E. coli cell wall–derived carbon dots (E-CDs) attenuated inflammatory cytokine production, preserved organ function, and improved survival in septic mice. Mechanistically, E-CDs competitively bound LBP–LPS, promoted lysosomal degradation of TLR4, suppressed NF-κB signaling, and reduced oxidative stress and mtDNA release to dampen the STING pathway.
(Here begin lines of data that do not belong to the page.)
Lemma dominates_step request bars sigs c1 c2 st1 st2 i :
  priced bars -> 0 < risk_per_trade_pct request -> 0 <= c1 <= c2 -> c2 < 1 -> dominates st1 st2 ->
  dominates (sim_step _session_date request bars sigs c1 st1 i)
            (sim_step _session_date request bars sigs c2 st2 i).
Proof.
  intros Hb Hr Hc Hc1 Hd. pose proof Hd as (HE & Hp & Hst & Hpos). unfold sim_step.
  destruct (bars !! i) as [bar|] eqn:Eb; [|done]. destruct (bars !! S i) as [nb|] eqn:En; [|done].
  apply list_elem_of_lookup_2, Hb in Eb, En. cbv zeta. unfold mark.
  assert (neqb (position st1) nzero = neqb (position st2) nzero) as ->.
  { destruct (neqb (position st1) _) eqn:E1, (neqb (position st2) _) eqn:E2; try done; reflect_Q;
      change (nzero : Q) with 0 in *; exfalso; destruct Hpos; lra. }
  destruct (neqb (position st2) _) eqn:Ez; reflect_Q; change (nzero : Q) with 0 in *.
  - destruct (nth i sigs HOLD); [|done..].
    pose proof (dominates_enter request c1 c2 (compute_atr (map ob_high (take (S i) bars))
      (map ob_low (take (S i) bars)) (map ob_close (take (S i) bars)) 14) nb st1 st2 Hr Hc Hd Ez) as He.
    by destruct (enter _ c1 _ _ _), (enter _ c2 _ _ _).
  - assert (0 < position st2) as Hpos2 by (destruct Hpos; lra). rewrite Hst.
    destruct (nleb (ob_low bar) _) eqn:Es; reflect_Q.
    + apply dominates_record, dominates_leave; [done|done| |done|done].
      assert (nmin (stop_price st2) (ob_open bar) == Qmin (stop_price st2) (ob_open bar)) as -> by apply Q_nmin_spec.
      apply Q.min_glb_lt; lra.
    + destruct (nth i sigs HOLD); [done| |done]. apply dominates_record, dominates_leave; try done. apply En.
Qed.

Lemma dominates_loop request bars sigs c1 c2 start :
  priced bars -> 0 < initial_capital request -> 0 < risk_per_trade_pct request ->
  0 <= c1 <= c2 -> c2 < 1 ->
  dominates (sim_loop _session_date request bars sigs c1 start)
            (sim_loop _session_date request bars sigs c2 start).
Proof.
  intros Hb HE Hr Hc Hc1. unfold sim_loop.
  assert (dominates (initial_state request) (initial_state request)) as H0.
  { unfold dominates, initial_state. cbn [equity position stop_price]. change (nzero : Q) with 0.
    split; [lra|]. split; [lra|]. split; [done|]. left. split_and!; [done..|lra]. }
  revert H0. generalize (initial_state request) at 1 3. generalize (initial_state request).
  induction (List.seq start _) as [|i l IH]; intros st2 st1 Hd; [done|]. cbn. apply IH. by apply dominates_step.
Qed.

Lemma final_equity_antitone request bars sigs c1 c2 start :
  priced bars -> 0 < initial_capital request -> 0 < risk_per_trade_pct request ->
  0 <= c1 <= c2 -> c2 < 1 ->
  0 < final_equity (_simulate _session_date request bars sigs c2 start) /\
  final_equity (_simulate _session_date request bars sigs c2 start) <=
  final_equity (_simulate _session_date request bars sigs c1 start).
Proof.
  intros Hb HE Hr Hc Hc1. pose proof (dominates_loop request bars sigs c1 c2 start Hb HE Hr Hc Hc1) as Hd.
  unfold _simulate. cbn [final_equity]. unfold close_out.
  destruct (last bars) as [lb|] eqn:El.
  - pose proof (Hb lb ltac:(by apply last_Some_elem_of)) as (_ & _ & Hcl).
    set (s1 := sim_loop _ _ _ _ c1 _) in *. set (s2 := sim_loop _ _ _ _ c2 _) in *.
    destruct Hd as (He & Hp & _ & Hpos).
    destruct (nltb _ (position s2)) eqn:E2, (nltb _ (position s1)) eqn:E1; reflect_Q;
      change (nzero : Q) with 0 in *; cbn [equity]; try (exfalso; destruct Hpos; lra); [|destruct Hpos; lra].
    cbn [nadd nmul nsub exact]. change (n_one : Q) with 1.
    assert (0 < position s2 * ob_close lb * (1 - c2)) by (apply Qmult_lt_0_compat; [nra|lra]).
    assert (position s2 * ob_close lb * (1 - c2) <= position s1 * ob_close lb * (1 - c1)).
    { assert (0 < ob_close lb * (1 - c2)) by nra. assert (ob_close lb * (1 - c2) <= ob_close lb * (1 - c1)) by nra. nra. }
    split; lra.
  - destruct bars as [|b bars]; [|by apply last_None in El]. cbn. split; [done|apply Qle_refl].
Qed.
End costs.

(** Costs only ever cost: on the same bars and signals, and whatever the sizing caps do on
    the way, a run at a higher cost per side ends with no more equity than one at a lower
    cost, and never with none: the account cannot be traded into the ground on credit. *)
Theorem costs_never_help _session_date (request : BacktestRequest Q) bars sigs c1 c2 start :
  priced bars -> (0 < initial_capital request)%Q -> (0 < risk_per_trade_pct request)%Q ->
  (0 <= c1 <= c2)%Q -> (c2 < 1)%Q ->
  (0 < final_equity (_simulate _session_date request bars sigs c2 start))%Q /\
  (final_equity (_simulate _session_date request bars sigs c2 start) <=
   final_equity (_simulate _session_date request bars sigs c1 start))%Q.
Proof. apply final_equity_antitone. Qed.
In septic cynomolgus monkeys and patient PBMCs, E-CDs also reduced inflammation and oxidative stress.

Key Findings

• E-CDs reduced inflammatory cytokine production, preserved organ functions, and improved survival in septic mice.
• E-CDs competitively bound to LBP with LPS, promoted lysosomal degradation of TLR4, and inhibited NF-κB activation.
• Antioxidant properties of E-CDs reduced oxidative stress and mitochondrial DNA release, suppressing STING pathway overactivation.
• E-CDs alleviated inflammation and oxidative stress in septic cynomolgus monkeys and human patient PBMCs.

Clinical Implications

While preclinical, this platform suggests a novel immunomodulatory therapy for cytokine storm in sepsis, potentially complementing antibiotics by targeting LPS–TLR4 signaling and oxidative stress pathways.

Limitations

• Preclinical evidence; no human in vivo efficacy or safety data.
• Manufacturing, scalability, biodistribution, and immunogenicity profiles of E-CDs require rigorous evaluation.

Future Directions

Define pharmacokinetics/toxicology and dose–response in large animals, optimize manufacturing under GMP, and design early-phase clinical trials in high-risk sepsis populations.